On Sep 28, 2008, at 6:26 PM, werner mueller wrote:
Hallo's
finally i find some time to ask boring questions :)
I some sort of stumbled across the mahout project at apachecon08 in
amsterdam. But i havent found the time for looking into it deeply.
I would like to ask for some hints / links / directions for a
'predictions' feature. i read through the mahout wiki and found some
interesting links. but since i com more from the applications part
and i
am not that much into databases i need some help getting started.
we develop a reporting application for a telcommunication company.
mainly we store data in an oracle cluster. it consists of a star-
schema.
the application mainly offers to create reports on two data sources:
costs and traffic. the data amount is about 1-2 terabytes.
the idea came up to implement some 'alarming' features. so customers
could set up some limits for contracts, phone numbers etc to get
notified once the limits are reached or the data 'behaves
strange' (too
strong increases for a period, other ideas to come...).

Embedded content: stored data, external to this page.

(* ===== verification/WorldNumbers.v ===== *)
(** * Concrete numbers

    The theorems on the number types applied to concrete values, with exact arithmetic
    in place of the [uint] crate.

    The second part has concrete stores. *)

From S2P Require Import Prelude.
From S2P Require Import Bytes.
From S2P Require Import Digits.
From S2P Require Import CwStd.
From S2P Require Import StdError.
From S2P Require Import Uint128.
From S2P Require Import UintCrate.
From S2P Require Import Uint256.
From S2P Require Import Uint512.
From S2P Require Import Ratio.
From S2P Require Import Fixed.
From S2P Require Import Decimal.
From S2P Require Import Decimal256.
From S2P Require Import Decimals.
From S2P Require Import Storage.
From S2P Require Import Namespaces.
From S2P Require Import PrefixedStorage.
From S2P Require Import TypedStorage.

Open Scope Z_scope.

#[local] Instance u256 : UintCrate U256 := exact_uint U256.
#[local] Instance u512 : UintCrate U512 := exact_uint U512.
#[local] Instance u256_spec : UintCrateSpec U256 := exact_uint_spec U256 eq_refl.
#[local] Instance u512_spec : UintCrateSpec U512 := exact_uint_spec U512 eq_refl.

Ltac in_range := split; vm_compute; [discriminate|reflexivity].

Lemma multiply_ratio_exact_witness :
  (Ratio64.multiply_ratio 6 7 2 : M unit unit Z) tt = (Ok 21, tt) ∧
  (Ratio128.multiply_ratio Uint128_MAX 6 9 : M unit unit Z) tt =
    (exact_ratio U128 Uint128_MAX 6 9, tt) ∧
  (Ratio256.multiply_ratio Uint256.MAX 1 0 : M unit unit Z) tt =
    (Panic "Denominator must not be zero", tt).
Proof.
  split_and!.
  - apply (proj1 (multiply_ratio_exact tt 6 7 2)); in_range.
  - apply (proj1 (proj2 (multiply_ratio_exact tt Uint128_MAX 6 9))); in_range.
  - apply (proj2 (proj2 (multiply_ratio_exact tt Uint256.MAX 1 0))); in_range.
Defined.

Lemma decimal_string_roundtrip_witness :
  (t ← Decimal.fmt 1234000000000000000; Decimal.from_str t) tt = (Ok 1234000000000000000, tt) ∧
  (t ← Decimal256.fmt Uint256.MAX; Decimal256.from_str t) tt = (Ok Uint256.MAX, tt).
Proof.
  split.
  - apply (proj1 (decimal_string_roundtrip 1234000000000000000 tt)); in_range.
  - apply (proj2 (decimal_string_roundtrip Uint256.MAX tt)); in_range.
Defined.

Lemma decimal_arithmetic_exact_witness :
  Decimal.checked_div 2000000000000000000 3000000000000000000 tt = (Ok 666666666666666666, tt) ∧
  Decimal256.checked_mul 1500000000000000000 1500000000000000000 tt = (Ok 2250000000000000000, tt).
Proof.
  split.
  - pose proof (proj1 (decimal_arithmetic_exact 2000000000000000000 3000000000000000000 tt)
      ltac:(in_range) ltac:(in_range)) as [_ Hdiv _ _]. exact Hdiv.
  - pose proof (proj2 (decimal_arithmetic_exact 1500000000000000000 1500000000000000000 tt)
      ltac:(in_range) ltac:(in_range)) as [Hmul _ _ _]. exact Hmul.
Defined.

Lemma from_atomics_exact_witness :
  Decimal.from_atomics 4321 20 tt = (Ok 43, tt) ∧ Decimal256.from_atomics 1234 3 tt = (Ok 1234000000000000000, tt).
Proof.
  split.
  - apply (proj1 (from_atomics_exact 4321 20 tt ltac:(in_range))); in_range.
  - apply (proj2 (from_atomics_exact 1234 3 tt ltac:(in_range))); in_range.
Defined.

Lemma decimal_sqrt_correct_witness :
  root_at U128 2000000000000000000 (Decimal.sqrt 2000000000000000000 : M unit unit Z) tt ∧
  root_at U256 2000000000000000000 (Decimal256.sqrt 2000000000000000000 : M unit unit Z) tt.
Proof.
  split.
  - apply (proj1 (decimal_sqrt_correct 2000000000000000000 tt)); in_range.
  - apply (proj2 (decimal_sqrt_correct 2000000000000000000 tt)); in_range.
Defined.

Lemma decimal_pow_no_false_overflow_witness :
  (∃ v, Decimal.checked_pow 1500000000000000000 5 tt = (Ok v, tt) ∧ 0 ≤ v ∧
     v * FX ^ 5 ≤ FX * 1500000000000000000 ^ 5) ∧
  (∃ v, Decimal256.checked_pow 1500000000000000000 5 tt = (Ok v, tt) ∧ 0 ≤ v ∧
     v * FX ^ 5 ≤ FX * 1500000000000000000 ^ 5).
Proof.
  split.
  - apply (proj1 (decimal_pow_no_false_overflow 1500000000000000000 5 tt ltac:(in_range)));
      [in_range|vm_compute; reflexivity].
  - apply (proj2 (decimal_pow_no_false_overflow 1500000000000000000 5 tt ltac:(in_range)));
      [in_range|vm_compute; reflexivity].
Defined.

Lemma checked_pow_panics_witness :
  Decimal.checked_pow 10000000000000000000000000000 3 tt =
    (Panic "attempt to multiply with overflow", tt).
Proof.
  apply (proj1 (checked_pow_panics 10000000000000000000000000000 100000000000000000000000000000000000000 tt));
    [in_range|vm_compute; reflexivity|vm_compute; reflexivity].
Defined.

Lemma uint_bytes_roundtrip_witness :
  Uint256.from_be_bytes (Uint256.to_be_bytes (2 ^ 200 + 7)) = 2 ^ 200 + 7 ∧
  Uint512.from_le_bytes (Uint512.to_le_bytes (2 ^ 300)) = 2 ^ 300 ∧
  Uint256.to_be_bytes (Uint256.from_be_bytes (replicate 32 Byte.x07)) = replicate 32 Byte.x07.
Proof.
  split_and!.
  - apply (proj1 (uint_bytes_roundtrip (2 ^ 200 + 7) [])); in_range.
  - apply (proj1 (proj2 (uint_bytes_roundtrip (2 ^ 300) []))); in_range.
  - apply (proj1 (proj2 (proj2 (uint_bytes_roundtrip 0 (replicate 32 Byte.x07))))); reflexivity.
Defined.

(** * Concrete stores

    The theorems on namespaces, views and typed storage applied to memory storages, with
    decimal text as the JSON of a [u64]. *)

(** ** JSON of a [u64] *)
#[local] Instance json_u64 : Json Z := {|
  json_from_slice := λ b, parse_int U64 (String.string_of_list_byte b);
  json_to_vec := λ z,
    if (0 <=? z) && (z <? U64) then inr (as_bytes (pretty z)) else inl "not a u64";
  type_name := "u64"
|}.

Lemma json_u64_text z b :
  json_to_vec z = inr b → in_width U64 z ∧ b = as_bytes (pretty z).
Proof.
  cbn. destruct (Z.leb_spec 0 z), (Z.ltb_spec z U64); cbn; try done. intros [= <-]. done.
Qed.

#[local] Instance json_u64_spec : JsonSpec Z.
Proof.
  split; intros z b [[Hz0 Hz] ->]%json_u64_text; destruct (pretty_digits z Hz0) as (D1 & D2 & D3).
  - cbn. unfold as_bytes. rewrite String.string_of_list_byte_of_string.
    pose proof (parse_int_ok U64 (pretty z)) as Hp. rewrite parse_uint_value in Hp by done.
    rewrite D2, (proj2 (Z.ltb_lt z U64) Hz) in Hp. destruct (parse_int U64 (pretty z)); naive_solver.
  - destruct (pretty z); [done|]. by intros [=].
Qed.

Lemma json_u64_total n : in_width U64 n → ∃ b, to_vec n = inr b.
Proof.
  intros [H0 Hn]. unfold to_vec. cbn. rewrite (proj2 (Z.leb_le _ _) H0), (proj2 (Z.ltb_lt _ _) Hn). eauto.
Qed.

(** ** A storage with one record in the namespace "a" *)
Definition ns_a : bytes := as_bytes "a".
Definition ns_b : bytes := as_bytes "b".
Definition one_record : MemoryStorage :=
  mkMemoryStorage {[ lp ns_a ++ as_bytes "k" := as_bytes "v" ]}.

Lemma one_record_keyed : keyed one_record.
Proof.
  intros k v Hk. cbn in Hk. unfold memory_get, one_record in Hk. cbn in Hk.
  apply lookup_singleton_Some in Hk as [<- _]. exists ns_a, (as_bytes "k"). split; [|done].
  by vm_compute.
Qed.

Lemma namespaces_isolated_witness :
  ∃ st', (through ns_b (t_set (as_bytes "x") (as_bytes "y")) : M unit _ unit) one_record = (Ok tt, st') ∧
    (read_in ns_b (as_bytes "x") : M unit _ _) st' = (Ok (Some (as_bytes "y")), st') ∧
    (read_in ns_a (as_bytes "k") : M unit _ _) st' = (Ok (Some (as_bytes "v")), st').
Proof.
  destruct (proj1 (namespaces_isolated (E := unit) one_record ns_b ns_a (as_bytes "x") (as_bytes "y")
    (memory_ok _) ltac:(by vm_compute) ltac:(by vm_compute) ltac:(discriminate) ltac:(discriminate)))
    as (st' & Hset & _ & _ & Hread).
  exists st'. split; [exact Hset|]. split; [exact (proj1 (Hread (as_bytes "x")))|].
  exact (proj2 (Hread (as_bytes "k"))).
Defined.

Lemma prefixed_range_exact_witness :
  ∃ l, (t_range None None Descending : M unit _ _) (view one_record ns_a) = (Ok l, view one_record ns_a) ∧
    (as_bytes "k", as_bytes "v") ∈ l.
Proof.
  destruct (prefixed_range_exact (E := unit) one_record ns_a None None Descending (memory_ok _) one_record_keyed
    ltac:(by vm_compute)) as (l & Hrun & _ & Hin).
  exists l. split; [exact Hrun|]. apply Hin. split; [|reflexivity].
  apply (lookup_singleton_eq (M := gmap bytes) (lp ns_a ++ as_bytes "k") (as_bytes "v")).
Defined.

(** The namespace of the one byte 255, and a bare key of two bytes. *)
Definition bare : MemoryStorage := mkMemoryStorage {[ [Byte.x00; Byte.x02] := as_bytes "v" ]}.

Lemma range_panics_on_bare_key_witness :
  ∃ msg, (range_with_prefix (lp [Byte.xff]) None None Ascending : M unit _ _) bare = (Panic msg, bare).
Proof.
  apply (range_panics_on_bare_key (E := unit) (lp [Byte.xff]) [Byte.x00; Byte.x02] (as_bytes "v") Ascending bare (memory_ok _)).
  - apply (lookup_singleton_eq (M := gmap bytes) [Byte.x00; Byte.x02] (as_bytes "v")).
  - vm_compute. reflexivity.
  - vm_compute. lia.
Defined.

Lemma multilevel_is_nesting_witness :
  ∃ outer inner,
    (PrefixedStorage_new one_record ns_a : M unit unit _) tt = (Ok outer, tt) ∧
    (PrefixedStorage_multilevel outer [ns_b] : M unit unit _) tt = (Ok inner, tt) ∧
    (PrefixedStorage_multilevel one_record [ns_a; ns_b] : M unit unit _) tt = (Ok (flatten inner), tt).
Proof.
  destruct (multilevel_is_nesting (E := unit) one_record ns_a [ns_b] tt) as (o & i & H1 & H2 & H3 & _).
  - by vm_compute.
  - constructor; [by vm_compute|constructor].
  - eauto.
Defined.

Lemma nextval_counts_witness :
  ∃ seq', nextvals 3 (mkSingleton one_record (lp ns_b)) = (Ok [1; 2; 3], seq') ∧
    currval seq' = inr 3.
Proof.
  apply (nextval_counts json_u64_total 3 (mkSingleton one_record (lp ns_b)) 0 (memory_ok _)); [|lia|done].
  vm_compute. reflexivity.
Defined.

Definition bucket_a : Bucket MemoryStorage := mkBucket one_record (lp ns_a).

Lemma bucket_is_a_typed_map_witness :
  ∃ self', BucketOps.save (as_bytes "n") 42 bucket_a = (Ok tt, self') ∧
    BucketOps.load (as_bytes "n") self' = inr 42.
Proof.
  assert (to_vec 42 = inr (as_bytes "42")) as Hb by (vm_compute; reflexivity).
  destruct (proj1 (bucket_is_a_typed_map (E := unit) bucket_a (as_bytes "n") 42 (as_bytes "42") (memory_ok _) Hb))
    as (self' & H1 & _ & H2 & _). eauto.
Defined.

Lemma bucket_update_all_or_nothing_witness :
  ∃ self', BucketOps.update id (as_bytes "n") (λ o, inr (default 7 o)) bucket_a = (Ok 7, self') ∧
    BucketOps.load (as_bytes "n") self' = inr 7.
Proof.
  pose proof (bucket_update_all_or_nothing id bucket_a (as_bytes "n") (λ o, inr (default 7 o)) (memory_ok _)) as H.
  assert (BucketOps.may_load (T := Z) (as_bytes "n") bucket_a = inr None) as Hl by (vm_compute; reflexivity).
  rewrite Hl in H. destruct H as (self' & H1 & _ & H2). eauto.
Defined.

Can you give an example? It sounds like you simply want the user to
say "if contracts > X, then alarm", but I gather not, since you are
asking here. Or are you looking for the user
to not be involved in setting the thresholds, but instead to learn
from past examples where there was a problem? For instance, you have
failures from before, but you don't particularly know why it failed
(i.e. what features caused the problem).
i would like to ask if there is something of use in mahout or whether
you would recommend to keep such features 'simple' on a statistical
basis and not use learning techniques at all?
Well, simple is usually better, if it solves your problem.
on the other hand the more boring questions: do i need a hadoop
cluster
for your implementations or could i run them on oracle based
clusters as
well?
I don't know enough about Oracle clusters to render an opinion. If
your asking if Mahout will run inside the Oracle JVM, I'm guessing
that would be a stretch at this point, but I don't have anything to
base that on.
-Grant